#### [Work required]
Give back exactly the first lines of the entries below, through the line with "cbn [andb negb].".

[Recorded data]
[Start of Attachment]

(** [calendar.weekday] answers for every year. *)
Lemma calendar_weekday_total (y m : Z) :
  1 <= m <= 12 → ∃ day1, Calendar.weekday y m 1 = Return day1 ∧ 0 <= day1 < 7.
Proof.
  intros Hm. unfold Calendar.weekday.
  set (y' := if (Datetime.MINYEAR <=? y) && (y <=? Datetime.MAXYEAR) then y
             else 2000 + y mod 400).
  assert (Hy' : Datetime.MINYEAR <= y' <= Datetime.MAXYEAR).
  { subst y'. unfold Datetime.MINYEAR, Datetime.MAXYEAR.
    destruct (Z.leb_spec 1 y); destruct (Z.leb_spec y 9999); cbn [andb];
      pose proof (Z.mod_pos_bound y 400); lia. }
  pose proof (days_in_month_bounds y' m Hm) as Hd.
  rewrite date_new_ok by (try done; lia). cbn [mbind py_bind].
  eexists. split; [reflexivity |]. unfold Datetime.weekday. apply Z.mod_pos_bound. lia.
Qed.

Lemma monthrange_total (y m : Z) :
  1 <= m <= 12 →
  ∃ day1, Calendar.monthrange y m = Return (day1, Datetime.days_in_month y m)
          ∧ 0 <= day1 < 7.
Proof.
  intros Hm. unfold Calendar.monthrange.
  rewrite (proj2 (Z.leb_le _ _) (proj1 Hm)), (proj2 (Z.leb_le _ _) (proj2 Hm)).
  cbn [andb negb].
  destruct (calendar_weekday_total y m Hm) as (day1 & -> & Hday1).
  cbn [mbind py_bind]. rewrite calendar_ndays by done. eauto.
Qed.

Lemma days_upto_length (n : Z) : length (Calendar.days_upto n) = Z.to_nat n.
Proof. unfold Calendar.days_upto. by rewrite length_map, length_seq. Qed.

(** Cutting a list into weeks loses nothing, and the weeks are whole when
    the length is a multiple of seven. *)
Lemma weeks_from (days : list Z) (a n : nat) :
  concat (map (fun k => take 7 (drop (7 * k) days)) (seq a n))
  = take (7 * n) (drop (7 * a) days).
Proof.
  revert a. induction n as [|n IH]; intros a; [reflexivity |].
  cbn [seq map concat]. rewrite IH.
  replace (7 * S n)%nat with (7 + 7 * n)%nat by lia.
  rewrite <- take_take_drop, drop_drop. do 3 f_equal. lia.
Qed.

Lemma concat_weeks_of (days : list Z) : concat (Calendar.weeks_of days) = days.
Proof.
  unfold Calendar.weeks_of. rewrite weeks_from. cbn [Nat.mul drop].
  apply take_ge.
  pose proof (Nat.div_mod_eq (length days + 6) 7) as H.
  pose proof (Nat.mod_upper_bound (length days + 6) 7). lia.
Qed.

Lemma weeks_of_whole (days : list Z) :
  (length days mod 7 = 0)%nat →
  Forall (fun week => length week = 7%nat) (Calendar.weeks_of days).
Proof.
  intros Hmod. unfold Calendar.weeks_of. apply Forall_forall. intros week Hin.
  apply list_elem_of_fmap in Hin as (k & -> & Hk). apply elem_of_seq in Hk.
  pose proof (Nat.div_mod_eq (length days) 7) as H1.
  pose proof (Nat.div_mod_eq (length days + 6) 7) as H2.
  pose proof (Nat.mod_upper_bound (length days + 6) 7) as H3.
  rewrite length_take, length_drop. lia.
Qed.
(** *** Strings: [scanstring_unicode] *)

Definition hex_val (c : N) : option N :=
  if is_digit c then Some (c - 48)%N
  else if ((97 <=? c) && (c <=? 102))%N then Some (c - 87)%N
  else if ((65 <=? c) && (c <=? 70))%N then Some (c - 55)%N
  else None.

(** Four hexadecimal digits. *)
Definition hex4 (s : pystr) : option (N * pystr) :=
  match s with
  | a :: b :: c :: d :: r =>
      match hex_val a, hex_val b, hex_val c, hex_val d with
      | Some x, Some y, Some z, Some w =>
          Some (((x * 16 + y) * 16 + z) * 16 + w, r)%N
      | _, _, _, _ => None
      end
  | _ => None
  end.

(** The one-character escapes of [BACKSLASH]. *)
Definition simple_escape (e : N) : option N :=
  if (e =? 34)%N then Some 34%N
  else if (e =? 92)%N then Some 92%N
  else if (e =? 47)%N then Some 47%N
  else if (e =? 98)%N then Some 8%N
  else if (e =? 102)%N then Some 12%N
  else if (e =? 110)%N then Some 10%N
  else if (e =? 114)%N then Some 13%N
  else if (e =? 116)%N then Some 9%N
  else None.

Definition msg_unterminated := lit "Unterminated string starting at".
Definition msg_bad_u := lit "Invalid \uXXXX escape".

(** [begin] is the input at the opening quote, [acc] the characters read so
    far (reversed). *)
Fixpoint scanstring_go (fuel : nat) (begin acc s : pystr) : scan pystr :=
  match fuel with
  | O => inl (OutOfFuel s)
  | S f =>
    match s with
    | [] => inl (DecodeErr msg_unterminated begin)
    | c :: r =>
      if (c =? DQUOTE)%N then inr (rev acc, r)
      else if (c =? BACKSLASH)%N then
        match r with
        | [] => inl (DecodeErr msg_unterminated begin)
        | e :: r' =>
          if (e =? 117)%N then
            (* [\uXXXX] needs four hex digits and one more character *)
            if Nat.ltb (length r') 5 then inl (DecodeErr msg_bad_u r)
            else match hex4 r' with
            | None => inl (DecodeErr msg_bad_u r)
            | Some (u, r'') =>
              if ((55296 <=? u) && (u <=? 56319))%N && Nat.ltb 6 (length r'')
              then match r'' with
                   | b :: v :: r3 =>
                     if (b =? BACKSLASH)%N && (v =? 117)%N then
                       match hex4 r3 with
                       | None => inl (DecodeErr msg_bad_u (v :: r3))
                       | Some (u2, r4) =>
                         if ((56320 <=? u2) && (u2 <=? 57343))%N
                         then scanstring_go f begin
                                (65536 + (u - 55296) * 1024 + (u2 - 56320) :: acc)%N r4
                         else scanstring_go f begin (u :: acc) r''
                       end
                     else scanstring_go f begin (u :: acc) r''
                   | _ => scanstring_go f begin (u :: acc) r''
                   end
              else scanstring_go f begin (u :: acc) r''
            end
          else match simple_escape e with
               | Some ch => scanstring_go f begin (ch :: acc) r'
               | None => inl (DecodeErr (lit "Invalid \escape") s)
               end
        end
      else if (c <=? 31)%N then inl (DecodeErr (lit "Invalid control character at") s)
      else scanstring_go f begin (c :: acc) r
    end
  end.

(** [s] starts at the opening quote, [r] just after it. *)
Definition scanstring (s r : pystr) : scan pystr :=
  scanstring_go (S (length r)) s [] r.

(** *** Numbers: [NUMBER_RE = (-?(?:0|[1-9]\d* ))(\.\d+)?([eE][-+]?\d+)?] *)

Fixpoint span_digits (s : pystr) : pystr * pystr :=
  match s with
  | c :: r => if is_digit c then let '(d, r') := span_digits r in (c :: d, r')
              else ([], s)
  | [] => ([], [])
  end.

Definition Z_of_digits (ds : pystr) : Z :=
  fold_left (fun acc d => acc * 10 + Z.of_N (d - 48))%Z ds 0%Z.

(** Sign, integer digits, fraction digits, exponent, rest of the input. *)
Record number_match : Type := {
  nm_neg : bool;
  nm_int : pystr;
  nm_frac : option pystr;
  nm_exp : option (bool * pystr);
  nm_rest : pystr
}.

Definition match_int (s : pystr) : option (pystr * pystr) :=
  match s with
  | c :: r =>
      if (c =? 48)%N then Some ([c], r)
      else if ((49 <=? c) && (c <=? 57))%N
           then let '(ds, r') := span_digits r in Some (c :: ds, r')
           else None
  | [] => None
  end.

Definition match_frac (s : pystr) : option pystr * pystr :=
  match s with
  | p :: d :: r =>
      if (p =? 46)%N && is_digit d
      then let '(ds, r') := span_digits (d :: r) in (Some ds, r') else (None, s)
  | _ => (None, s)
  end.

Definition match_exp (s : pystr) : option (bool * pystr) * pystr :=
  match s with
  | e :: r =>
      if (e =? 101)%N || (e =? 69)%N then
        let '(neg, r1) :=
          match r with
          | sg :: r' => if (sg =? 45)%N then (true, r')
                        else if (sg =? 43)%N then (false, r') else (false, r)
          | [] => (false, r)
          end in
        let '(ds, r2) := span_digits r1 in
        match ds with
        | [] => (None, s)
        | _ => (Some (neg, ds), r2)
        end
      else (None, s)
  | [] => (None, s)
  end.

Definition match_number (s : pystr) : option number_match :=
  let '(neg, s1) := match s with
                    | c :: r => if (c =? 45)%N then (true, r) else (false, s)
                    | [] => (false, s)
                    end in
  match match_int s1 with
  | None => None
  | Some (ids, r1) =>
      let '(fr, r2) := match_frac r1 in
      let '(ex, r3) := match_exp r2 in
      Some {| nm_neg := neg; nm_int := ids; nm_frac := fr; nm_exp := ex; nm_rest := r3 |}
  end.

(** [sys.int_info.default_max_str_digits] *)
Definition int_max_str_digits : nat := 4300.

Definition msg_int_limit (n : nat) : pystr :=
  lit "Exceeds the limit (4300 digits) for integer string conversion: value has "
  ++ str_of_nat n
  ++ lit " digits; use sys.set_int_max_str_digits() to increase the limit".

(** [float(text)] for a fraction or exponent, [int(text)] otherwise. *)
Definition number_value (m : number_match) : scan pyval :=
  let sgn := if nm_neg m then (-1)%Z else 1%Z in
  match nm_frac m, nm_exp m with
  | None, None =>
      if Nat.ltb int_max_str_digits (length (nm_int m))
      then inl (IntValueErr (msg_int_limit (length (nm_int m))))
      else inr (PInt (sgn * Z_of_digits (nm_int m))%Z, nm_rest m)
  | fr, ex =>
      let fds := match fr with Some d => d | None => [] end in
      let e := match ex with
               | Some (true, d) => (- Z_of_digits d)%Z
               | Some (false, d) => Z_of_digits d
               | None => 0%Z
               end in
      inr (PFloat (sgn * Z_of_digits (nm_int m ++ fds))%Z
                  (e - Z.of_nat (length fds))%Z, nm_rest m)
  end.

(** *** Arrays, objects and [scan_once_unicode] *)

(** [d[k] = v] on a dict kept in insertion order. *)
Fixpoint dict_set (k : pystr) (v : pyval) (d : list (pystr * pyval))
  : list (pystr * pyval) :=
  match d with
  | [] => [(k, v)]
  | (k', v') :: r => if bool_decide (k = k') then (k, v) :: r
                     else (k', v') :: dict_set k v r
  end.

Definition msg_comma := lit "Expecting ',' delimiter".
Definition msg_colon := lit "Expecting ':' delimiter".
Definition msg_prop := lit "Expecting property name enclosed in double quotes".

(** The elements of an array; [sc] scans one value, [s] is at a value. *)
Fixpoint parse_array_items (sc : pystr -> scan pyval) (fuel : nat)
    (acc : list pyval) (s : pystr) : scan pyval :=
  match fuel with
  | O => inl (OutOfFuel s)
  | S f =>
    sbind (sc s) (fun v r =>
      match skip_ws r with
      | c :: r' =>
          if (c =? 93)%N then inr (PList (rev (v :: acc)), r')
          else if (c =? 44)%N then parse_array_items sc f (v :: acc) (skip_ws r')
          else inl (DecodeErr msg_comma (c :: r'))
      | [] => inl (DecodeErr msg_comma [])
      end)
  end.

(** [_parse_array_unicode]; [s] is just after ['[']. *)
Definition parse_array (sc : pystr -> scan pyval) (s : pystr) : scan pyval :=
  match skip_ws s with
  | c :: r => if (c =? 93)%N then inr (PList [], r)
              else parse_array_items sc (S (length s)) [] (c :: r)
  | [] => parse_array_items sc (S (length s)) [] []
  end.

(** The members of an object; [s] is at the quote of a key. *)
Fixpoint parse_object_items (sc : pystr -> scan pyval) (fuel : nat)
    (acc : list (pystr * pyval)) (s : pystr) : scan pyval :=
  match fuel with
  | O => inl (OutOfFuel s)
  | S f =>
    match s with
    | q :: r =>
      if (q =? DQUOTE)%N then
        sbind (scanstring s r) (fun k r1 =>
          match skip_ws r1 with
          | c :: r2 =>
            if (c =? 58)%N then
              sbind (sc (skip_ws r2)) (fun v r3 =>
                let acc' := dict_set k v acc in
                match skip_ws r3 with
                | d :: r4 =>
                    if (d =? 125)%N then inr (PDict acc', r4)
                    else if (d =? 44)%N then parse_object_items sc f acc' (skip_ws r4)
                    else inl (DecodeErr msg_comma (d :: r4))
                | [] => inl (DecodeErr msg_comma [])
                end)
            else inl (DecodeErr msg_colon (c :: r2))
          | [] => inl (DecodeErr msg_colon [])
          end)
      else inl (DecodeErr msg_prop s)
    | [] => inl (DecodeErr msg_prop s)
    end
  end.

(** [_parse_object_unicode]; [s] is just after ['{']. *)
Definition parse_object (sc : pystr -> scan pyval) (s : pystr) : scan pyval :=
  match skip_ws s with
  | c :: r => if (c =? 125)%N then inr (PDict [], r)
              else parse_object_items sc (S (length s)) [] (c :: r)
  | [] => parse_object_items sc (S (length s)) [] []
  end.

(** [scan_once_unicode]: one JSON value at the start of [s]. *)
Fixpoint scan_once (fuel : nat) (s : pystr) : scan pyval :=
  match fuel with
  | O => inl (OutOfFuel s)
  | S f =>
    match s with
    | [] => inl (StopIteration s)
    | c :: r =>
      if (c =? DQUOTE)%N then sbind (scanstring s r) (fun k r' => inr (PStr k, r'))
      else if (c =? 123)%N then parse_object (scan_once f) r
      else if (c =? 91)%N then parse_array (scan_once f) r
      else if prefixb (lit "null") s then inr (PNone, skipn 4 s)
      else if prefixb (lit "true") s then inr (PBool true, skipn 4 s)
      else if prefixb (lit "false") s then inr (PBool false, skipn 5 s)
      else match match_number s with
           | Some m => number_value m
           | None =>
             if prefixb (lit "NaN") s then inr (PNaN, skipn 3 s)
             else if prefixb (lit "Infinity") s then inr (PInf, skipn 8 s)
             else if prefixb (lit "-Infinity") s then inr (PNegInf, skipn 9 s)
             else inl (StopIteration s)
           end
    end
  end.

[End of Attachment]

#### [Exercise output]
(** [calendar.weekday] answers for every year. *)
Lemma calendar_weekday_total (y m : Z) :
  1 <= m <= 12 → ∃ day1, Calendar.weekday y m 1 = Return day1 ∧ 0 <= day1 < 7.
Proof.
  intros Hm. unfold Calendar.weekday.
  set (y' := if (Datetime.MINYEAR <=? y) && (y <=? Datetime.MAXYEAR) then y
             else 2000 + y mod 400).
  assert (Hy' : Datetime.MINYEAR <= y' <= Datetime.MAXYEAR).
  { subst y'. unfold Datetime.MINYEAR, Datetime.MAXYEAR.
    destruct (Z.leb_spec 1 y); destruct (Z.leb_spec y 9999); cbn [andb];
      pose proof (Z.mod_pos_bound y 400); lia. }
  pose proof (days_in_month_bounds y' m Hm) as Hd.
  rewrite date_new_ok by (try done; lia). cbn [mbind py_bind].
  eexists. split; [reflexivity |]. unfold Datetime.weekday. apply Z.mod_pos_bound. lia.
Qed.

Lemma monthrange_total (y m : Z) :
  1 <= m <= 12 →
  ∃ day1, Calendar.monthrange y m = Return (day1, Datetime.days_in_month y m)
          ∧ 0 <= day1 < 7.
Proof.
  intros Hm. unfold Calendar.monthrange.
  rewrite (proj2 (Z.leb_le _ _) (proj1 Hm)), (proj2 (Z.leb_le _ _) (proj2 Hm)).
  cbn [andb negb].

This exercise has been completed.